Surveys: exploring statistical significance
WARNING: Some stats and math ahead. Mostly based on this lovely post: T-test explained: what they mean for survey analysis
Who doesn’t like surveys?
Well, most people. And yet, we love using them in organizational contexts for various purposes.
One big challenge in using them in that context is that they are a one-sided exchange of information. And while that makes sense in many other contexts, for example, when asking customers for feedback about a product; inside the organization, what we’re really trying to create is dialogue, since survey “takers” have a big part to play in addressing any insights that may come up from the survey. But that’s a topic for a different post. Today, I want to focus on something a lot more concrete.
We like using surveys because they can provide us with a quantitative assessment of a situation. For example, to measure “how are we doing?” in a particular area and to track it over time or across different organizational demographics. But sometimes, if we’re not analyzing the data carefully enough, over-reliance on surveys can lead us to over-react.
Let’s say that we ran an inclusion survey in which participants were asked to respond to the following statement using our beloved 5-point Likert scale: “When I speak up, my opinion is valued”. When analyzing the survey results we discovered that women, on average scored a 4.5, while men, on average scored a 4.3. Can we say based on the survey data that men and women in our organization are not given an equal voice?
The answer, as always, is: “it depends”. Depends on what? Glad you asked! It depends on the following things:
- The size of our organization and the participation rate in our survey
- The confidence level we want to have in our answer. The standard 95% confidence level means that if we ran the survey again, we’ll reach the same conclusion 95% of the times.
- The difference in the means between the two groups
- The standard deviation of the responses in each of the group
1–3 are fairly straight forward. The standard deviations is the least intuitive of the bunch so we’ll focus on it and say that: assuming an organization of a certain size, in order for a certain difference in means to be statistically significant at a certain confidence level, the standard deviation of the results in each group must fall below a certain maximal threshold.
More so: the smaller the org (or the lower the participation rate), the smaller the difference in means and the higher the confidence level required— the lower the standard deviation threshold will be.
Let’s make this a bit more concrete: assuming a best case scenario in which there’s full participation in the survey and the groups are of equal size — these would be the standard deviation thresholds for various combinations of org size (n), confidence levels, and difference in means:
So in a 100-person organization, in order for a 0.1 difference in means to be statistically significant at a 95% confidence level, the standard deviation of both groups must be below 0.25. Keep in mind that this is the best case scenario, so if participation was lower or the groups were not equal in size, that threshold will be even lower.

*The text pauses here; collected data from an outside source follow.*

(** The opening loop of [vertexSolidLinePath], for any range of target tets. *)
Lemma promoteTarget_ends (fuel : nat) :
  forall levels targetTets tc targetSize calls,
    1 <= targetSize ->
    (Z.max 1 (levels + 1 - targetSize) <= Z.of_nat fuel) ->
    exists n r,
      promoteTarget fuel levels targetTets tc targetSize calls = Some (n, r)
      /\ calls <= n <= calls + Z.max 1 (levels + 1 - targetSize)
      /\ populatedOrFatal targetTets r.
Proof.
  intros levels targetTets tc targetSize calls Hs Hf.
  destruct targetTets as [|t rest].
  - destruct (promoteTarget_bounded fuel levels tc targetSize calls Hs Hf)
      as (n & e & H1 & H2 & H3).
    exists n, (Raise e). split; [exact H1|]. split; [lia|exact H3].
  - exists calls, (Done (tc, targetSize)). split; [destruct fuel; reflexivity|].
    split; [lia|]. cbn. discriminate.
Qed.

(** The [do ... while] of [vertexSolidLinePath]: one turn for each unit of
    [fuel], one call of [centroidUpOneLevel] in each turn.  The turns that the
    bound on [count] allows are enough, and more fuel changes nothing. *)
Lemma lookUp_bounded (fuel : nat) :
  forall vn tc count,
    1 <= count ->
    Z.max 1 (_tetSubdivisionLevels vn + 1 - count) <= Z.of_nat fuel ->
    exists r,
      lookUp fuel vn tc count = Some r
      /\ lookUp (Z.to_nat (Z.max 1 (_tetSubdivisionLevels vn + 1 - count))) vn tc count = Some r
      /\ match r with
         | Done _ => True
         | Raise e => e = no_half_axis
         end.
Proof.
  induction fuel as [|fuel IH]; intros vn tc count Hc Hf; [lia|].
  remember (Z.to_nat (Z.max 1 (_tetSubdivisionLevels vn + 1 - count))) as m eqn:Hm.
  destruct m as [|m]; [lia|].
  cbn [lookUp].
  destruct (centroidUpOneLevel tc) as [tc'|e] eqn:E.
  - destruct ((count + 1 <=? _tetSubdivisionLevels vn)
              && match hashFind vn tc' with None => true | Some _ => false end) eqn:Hgo.
    + apply andb_prop in Hgo as [Hle _].
      destruct (IH vn tc' (count + 1)) as (r & H1 & H2 & H3); [lia|lia|].
      exists r. split; [exact H1|]. split; [|exact H3].
      replace m with (Z.to_nat (Z.max 1 (_tetSubdivisionLevels vn + 1 - (count + 1)))) by lia.
      exact H2.
    + eexists. split; [reflexivity|]. split; [reflexivity|]. exact I.
  - eexists. split; [reflexivity|]. split; [reflexivity|].
    unfold centroidUpOneLevel, centroidHalfAxisSize in E.
    destruct (halfAxisScan 16 1 tc) as [[h s]|]; cbn [bind] in E; [discriminate|].
    injection E as <-. reflexivity.
Qed.
(** * fin-analyst-agent: the scoring and ranking engine

    A shallow embedding of [financial_analyzer.py] (class [FinancialAnalyzer])
    and of the ratio computation of [data_collector.py]
    ([YahooFinanceCollector.get_fundamental_data]).

    Numbers.  Python floats are idealised as exact rationals ([Q]); the
    non-finite results numpy produces on a division by zero are kept apart
    (type [fnum]).  [None] is [option]'s [None], pandas' NaN cell is [CNaN].
    Module [Float64] embeds [calculate_revenue_growth] once more on IEEE 754
    doubles, where the value it returns is stated to the last bit. *)

From Stdlib Require Import PrimFloat SpecFloat FloatOps.
From Stdlib Require Import QArith Qround ZArith List Bool Lia Lqa.
From Stdlib Require Import Sorting.Permutation Sorting.Sorted.
From stdpp Require Import gmap strings list fin_maps pretty.
Import ListNotations.

Local Open Scope Q_scope.

(** ** Python primitives used by the source *)
Module Py.

(** Truthiness of a number: [if x] holds unless [x == 0]. *)
Definition truthy (x : Q) : bool := negb (Qeq_bool x 0).

(** Truthiness of an optional number: [None] and [0] are both falsy. *)
Definition truthy_opt (x : option Q) : bool :=
  match x with
  | Some q => truthy q
  | None => false
  end.

Definition Qlt_bool (x y : Q) : bool := negb (Qle_bool y x).

(** Nearest integer, ties to the even one (what [round] does). *)
Definition round_half_even (x : Q) : Z :=
  let f := Qfloor x in
  match Qcompare (x - inject_Z f) (1 # 2) with
  | Lt => f
  | Gt => (f + 1)%Z
  | Eq => if Z.even f then f else (f + 1)%Z
  end.

(** [round(x, 2)] on an exact number. *)
Definition round2 (x : Q) : Q :=
  Qred (inject_Z (round_half_even (x * 100)) / 100).

(** Exceptions the modelled code can meet. *)
Inductive exn := KeyError | TypeError | IndexError.

(** A computation either returns or raises. *)
Inductive res (A : Type) :=
| Ok (a : A)
| Raise (e : exn).
Arguments Ok {A} a.
Arguments Raise {A} e.

Definition bind {A B} (m : res A) (k : A -> res B) : res B :=
  match m with
  | Ok a => k a
  | Raise e => Raise e
  end.

(** [try: body except Exception: handler] *)
Definition try_except {A} (body : res A) (handler : exn -> res A) : res A :=
  match body with
  | Ok a => Ok a
  | Raise e => handler e
  end.

Fixpoint mapM {A B} (f : A -> res B) (l : list A) : res (list B) :=
  match l with
  | [] => Ok []
  | a :: l' =>
      bind (f a) (fun b => bind (mapM f l') (fun bs => Ok (b :: bs)))
  end.
(** * Khabind: incremental native-binding build pipeline

    A shallow embedding of [src/Khabind.ts] (function [generateBindings] and
    its local helpers [ensureEmscripten], [addSources] and [compileSource]),
    with the properties of the pipeline proved over it.

    Conventions.
    - JavaScript strings are [string]; paths are assumed ASCII, so that
      [String.length] is the JavaScript [length].
    - A [Date] compared with [>] is its millisecond count, an integer [Z].
    - The file system is a finite tree of regular files and directories,
      all of which can be stat'ed and listed: there are no dangling
      links, no unreadable directories and no invalid dates. It is the
      tree the run starts with: what the subprocesses write during the
      run is not in it, so a property of a whole run that compares the
      run with this tree assumes that no unit looks at a file another
      unit's compiler writes, and says so in a hypothesis.
    - A subprocess can be started: [spawn] and [spawnSync] of a
      non-empty command give a process with an stderr stream. Nothing is
      proved here about what the pipeline does when the toolchain's
      binaries are missing.
    - Effects (log lines, reads of the environment, subprocesses) are
      recorded in an event trace carried by the state.
    - The promise scheduler interleaves compilation units; the interleaving
      is an explicit schedule, and the theorems quantify over all of them. *)

From Stdlib Require Import String Ascii List ZArith Bool Arith Lia.
Import ListNotations.
(** X22: [main] leaves the window file as it is or adds one window to
    it, and a window it adds ends at least six hours before the present
    time.  If the windows of the file are six hours long, start no earlier
    than the first run and each starts where the one before it ends, the
    same holds of the file afterwards: the windows recorded leave no gap
    and do not overlap. *)
Theorem main_keeps_the_windows_contiguous
    (strftime : Z -> string)
    (fetch_production_record_ids : Z -> Z -> string -> string -> M (list Z))
    (settings : Config.Settings) (client : DataProcessor.Client)
    (reformat_datetime : string -> string) (isoformat_now : nat -> string)
    (now : Z) (rows : list IncrementalWindows.Window) (s : State) :
  Forall six_hours rows ->
  contiguous rows ->
  let result :=
    IncrementalWindows.main strftime fetch_production_record_ids settings client
      reformat_datetime isoformat_now now (Some rows) s in
  exists rows',
    result.1.2 = Some rows'
    /\ (rows' = rows
        \/ exists w, rows' = rows ++ [w]
                     /\ IncrementalWindows.end_epoch w + 21600 <= now)
    /\ Forall six_hours rows'
    /\ contiguous rows'.
Proof.
  intros Hsix Hcont result. subst result.
  unfold IncrementalWindows.main, IncrementalWindows.streamload_and_process_records.
  assert (Hspec : forall result csv_file',
             IncrementalWindows.append_next_six_hour_window strftime now (Some rows)
             = (Ret result, csv_file') ->
             csv_file' = Some rows
             /\ match result with
                | Some w =>
                    IncrementalWindows.start_epoch w
                    = match last rows with
                      | Some row =>
                          Z.max (IncrementalWindows.end_epoch row)
                            IncrementalWindows.FIRST_RUN_EPOCH
                      | None => IncrementalWindows.FIRST_RUN_EPOCH
                      end
                    /\ IncrementalWindows.end_epoch w
                       = IncrementalWindows.start_epoch w + 21600
                    /\ IncrementalWindows.end_epoch w + 21600 <= now
                | None => True
                end).
  { intros result csv_file'. unfold IncrementalWindows.append_next_six_hour_window.
    cbn zeta. destruct (last rows) as [row|]; [|discriminate].
    intros [= <- <-]. split; [reflexivity|].
    pose proof (next_window_cases strftime now
                  (Z.max (IncrementalWindows.end_epoch row)
                     IncrementalWindows.FIRST_RUN_EPOCH)) as Hnext.
    destruct (IncrementalWindows.next_window _ _ _); [|exact I].
    destruct Hnext as (H1 & H2 & H3). rewrite H1. auto. }
  assert (Hkeep : exists rows', Some rows = Some rows'
                                /\ (rows' = rows
                                    \/ exists w, rows' = rows ++ [w]
                                                 /\ IncrementalWindows.end_epoch w + 21600 <= now)
                                /\ Forall six_hours rows' /\ contiguous rows')
    by (exists rows; auto).
  destruct (IncrementalWindows.append_next_six_hour_window strftime now (Some rows))
    as [[[w|]|e] csv_file'] eqn:Happend.
  - destruct (Hspec _ _ eq_refl) as (-> & Hstart & Hend & Hlag). cbn [default] in *.
    assert (Hadd : exists rows', Some (rows ++ [w]) = Some rows'
                                 /\ (rows' = rows
                                     \/ exists w', rows' = rows ++ [w']
                                          /\ IncrementalWindows.end_epoch w' + 21600 <= now)
                                 /\ Forall six_hours rows' /\ contiguous rows').
    { exists (rows ++ [w]). split; [reflexivity|]. split; [right; eauto|].
      assert (Hw : six_hours w /\ forall a, last rows = Some a ->
                                            IncrementalWindows.start_epoch w
                                            = IncrementalWindows.end_epoch a).
      { unfold six_hours, IncrementalWindows.SIX_HOURS_IN_SECONDS. rewrite Hstart, Hend.
        destruct (last rows) as [row|] eqn:Elast.
        - assert (Hrow : six_hours row).
          { rewrite Forall_forall in Hsix. apply Hsix.
            rewrite last_lookup in Elast. eapply list_elem_of_lookup_2, Elast. }
          destruct Hrow as [Hrow1 Hrow2].
          unfold IncrementalWindows.SIX_HOURS_IN_SECONDS in Hrow1.
          split; [lia|]. intros a [= <-]. lia.
        - split; [lia|]. intros a [=]. }
      destruct Hw as [Hw Hlast]. split.
      - apply Forall_app. split; [exact Hsix|]. constructor; [exact Hw|constructor].
      - apply contiguous_snoc; assumption. }
    simpl (default _ _).
    destruct (fetch_production_record_ids _ _ _ _ s) as [[[|id ids]|e] s1].
    + cbn [IncrementalWindows.record_window fst snd]. exact Hadd.
    + destruct ((_ ← StatusTracker.init; _) s1) as [[[]|e] s2];
        cbn [IncrementalWindows.record_window fst snd]; [exact Hadd|exact Hkeep].
    + cbn [fst snd]. exact Hkeep.
  - destruct (Hspec _ _ eq_refl) as (-> & _). cbn [fst snd]. exact Hkeep.
  - unfold IncrementalWindows.append_next_six_hour_window in Happend. cbn zeta in Happend.
    destruct (last rows); injection Happend as _ <-; cbn [fst snd]; exact Hkeep.
Qed.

Which leads us to the next question: what does a 0.25 standard deviation look like? Sure we can do the math and crunch the numbers, but for those of us (yours truly included) who don’t have a strong statistical intuition this may help:
The next time I’m running a survey, before jumping to action simply by looking at the means, I plan to look up my standard deviations at the table above and figure out whether action is truly needed. I’d encourage you to do the same :-)